Text As Data - Lecture 1

Use in economics and pre-processing

Machine Learning and Big Data

Vincent Bagilet

2025-11-26

Introduction

Text as Data

  • A plethora of text data

  • Nowadays, we have both the technology and methods to study them massively

  • Text data is unstructured:

    • Basically not sorted in a sort of “table-like” format

    • Info we want mixed with info we do not want

    • Need to throw away some info \Rightarrow select what to keep

  • Text data is very high-dimensional (nvocabnwords in doc)\left( n_{\text{vocab}}^{n_{\text{words in doc}}} \right)
  • We often want to relate text data to metadata

    • eg who, when, on what topic?

Think About Your Own Question

  • What type of text data? What source?

  • How would you get the data?

  • Which research question?

  • How would you go about studying this?

Outline and Resources

Housekeeping




Assignment

  • Exercise to do for the end of next week

  • You can start today, even if we will not have covered everything

  • Available on Portail des études


Material

Objectives

  • Why is text data useful in economics?

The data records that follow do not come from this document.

Lemma blind_catch {A} (m : M A) (h : string -> M A) :
  records_blind m -> (forall msg, records_blind (h msg)) -> records_blind (catch_err m h).
Proof.
  intros Hm Hh w1 w2 H. unfold catch_err. destruct (Hm w1 w2 H) as [E1 E2].
  destruct (m w1) as [[a|e] u1], (m w2) as [[a'|e'] u2]; cbn in *; try discriminate.
  - injection E1 as <-. split; [reflexivity | exact E2].
  - injection E1 as <-. apply Hh. exact E2.
Qed.

Lemma blind_ret {A} (a : A) : records_blind (mret a).
Proof. intros w1 w2 H. split; [reflexivity | exact H]. Qed.

Lemma blind_throw {A} (msg : string) : records_blind (throw (A:=A) msg).
Proof. intros w1 w2 H. split; [reflexivity | exact H]. Qed.

Lemma blind_await {A} (c : call_result A) : records_blind (await_call c).
Proof. destruct c; [apply blind_ret | apply blind_throw]. Qed.

Lemma blind_fetch (r : http_result) : records_blind (await_fetch r).
Proof. destruct r; [apply blind_throw | apply blind_ret]. Qed.

Lemma blind_modify (f : world -> world) :
  (forall w1 w2, same_but_records w1 w2 -> same_but_records (f w1) (f w2)) ->
  records_blind (modify_world f).
Proof. intros Hf w1 w2 H. split; [reflexivity | exact (Hf w1 w2 H)]. Qed.

Lemma blind_emit (ev : ext_event) : records_blind (emit ev).
Proof.
  intros w1 w2 (Hr & Ht & Hp & Ha & Htr). split; [reflexivity|].
  cbn. unfold same_but_records. cbn. rewrite Htr. tauto.
Qed.

Lemma blind_updateStatus id st u : records_blind (updateStatus id st u).
Proof.
  intros w1 w2 H. unfold updateStatus.
  destruct (statusCache w1 !! id), (statusCache w2 !! id); split; try reflexivity; exact H.
Qed.

(** [w ← get_world; k w] where [k] reads only fields that agree. *)
Lemma blind_get {A} (k : world -> M A) :
  (forall w1 w2, same_but_records w1 w2 -> k w1 = k w2) ->
  (forall w, records_blind (k w)) -> records_blind (get_world ≫= k).
Proof.
  intros Hk Hb w1 w2 H. unfold mbind, M_bind, get_world.
  rewrite (Hk w1 w2 H). apply Hb. exact H.
Qed.

Create HintDb blind.
#[local] Hint Resolve blind_ret blind_throw blind_await blind_fetch blind_emit
  blind_updateStatus : blind.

  • What is a typical empirical workflow?

  • How to concretely implement these analyses in Python?

  • What are recent developments in the field?

  • Link this section to the rest of the class

Relation to the rest of the class

  • More on the data analysis and big data side than on the ML one

  • Here, focus on pre-processing steps, ie prepare the data to use it in:

    • A ML algorithm
    • An econometric analysis
  • Can use the tools and algorithms you saw in the rest of the class on text data

    • Examples?

Outline

  1. Introduction
  2. Applications in economics
  3. Workflow for analysis
  4. Pre-processing
  5. Representation
  6. Dictionary based methods
  7. Machine learning methods
  8. Introduction to deep learning methods
  9. Validation
  10. Use in econometric analyses

Economics Resources

Elliott Ash’s NLP class

Python Resources

R Resources

Applications in Economics

Measuring Document Similarity

  • What?

    • Make pairwise document comparisons

    • Forming clusters of related documents

  • Examples

    • Cagé, Hervé, and Viaud (2020) use the distance between online news articles and social media posts to group items into common stories
    • Biasi and Ma (2022) build a measure of syllabi’s distance from frontier knowledge (academic articles) and then relate this metric to socio-economic variables
  • How?

    • Represent documents in some sort of vector form and then compute cosine similarity

    • There are different ways of defining vectors

Concept Detection

  • What?

    • Detect the presence of a concept
  • Example

    • Djourelova, Durante, and Martin (2024) interpretable news topics using CorEx
  • How?

    • Dictionary methods / pattern matching

    • Topic models to identify latent concepts

    • Distance between documents and dictionaries

    • Supervised (human classification) learning problem

    • BERT/GPT type of models

Relation Between Concepts

  • What?

    • How are concepts related?
  • How?

    • Co-occurrence of dictionaries

    • Word Embedding Association Test (WEAT):

      • Picks two terms at each end of the spectrum (eg rich and poor) and compute the cosine similarity of each term of interest with these “extreme” terms
  • Examples

    • Ash, Chen, and Ornaghi (2024) on gender attitudes of individual US judges

    • Kozlowski, Taddy, and Evans (2019) locate words on meaningful dimension, eg, rich/poor (this has a feel of Bourdieu’s social space)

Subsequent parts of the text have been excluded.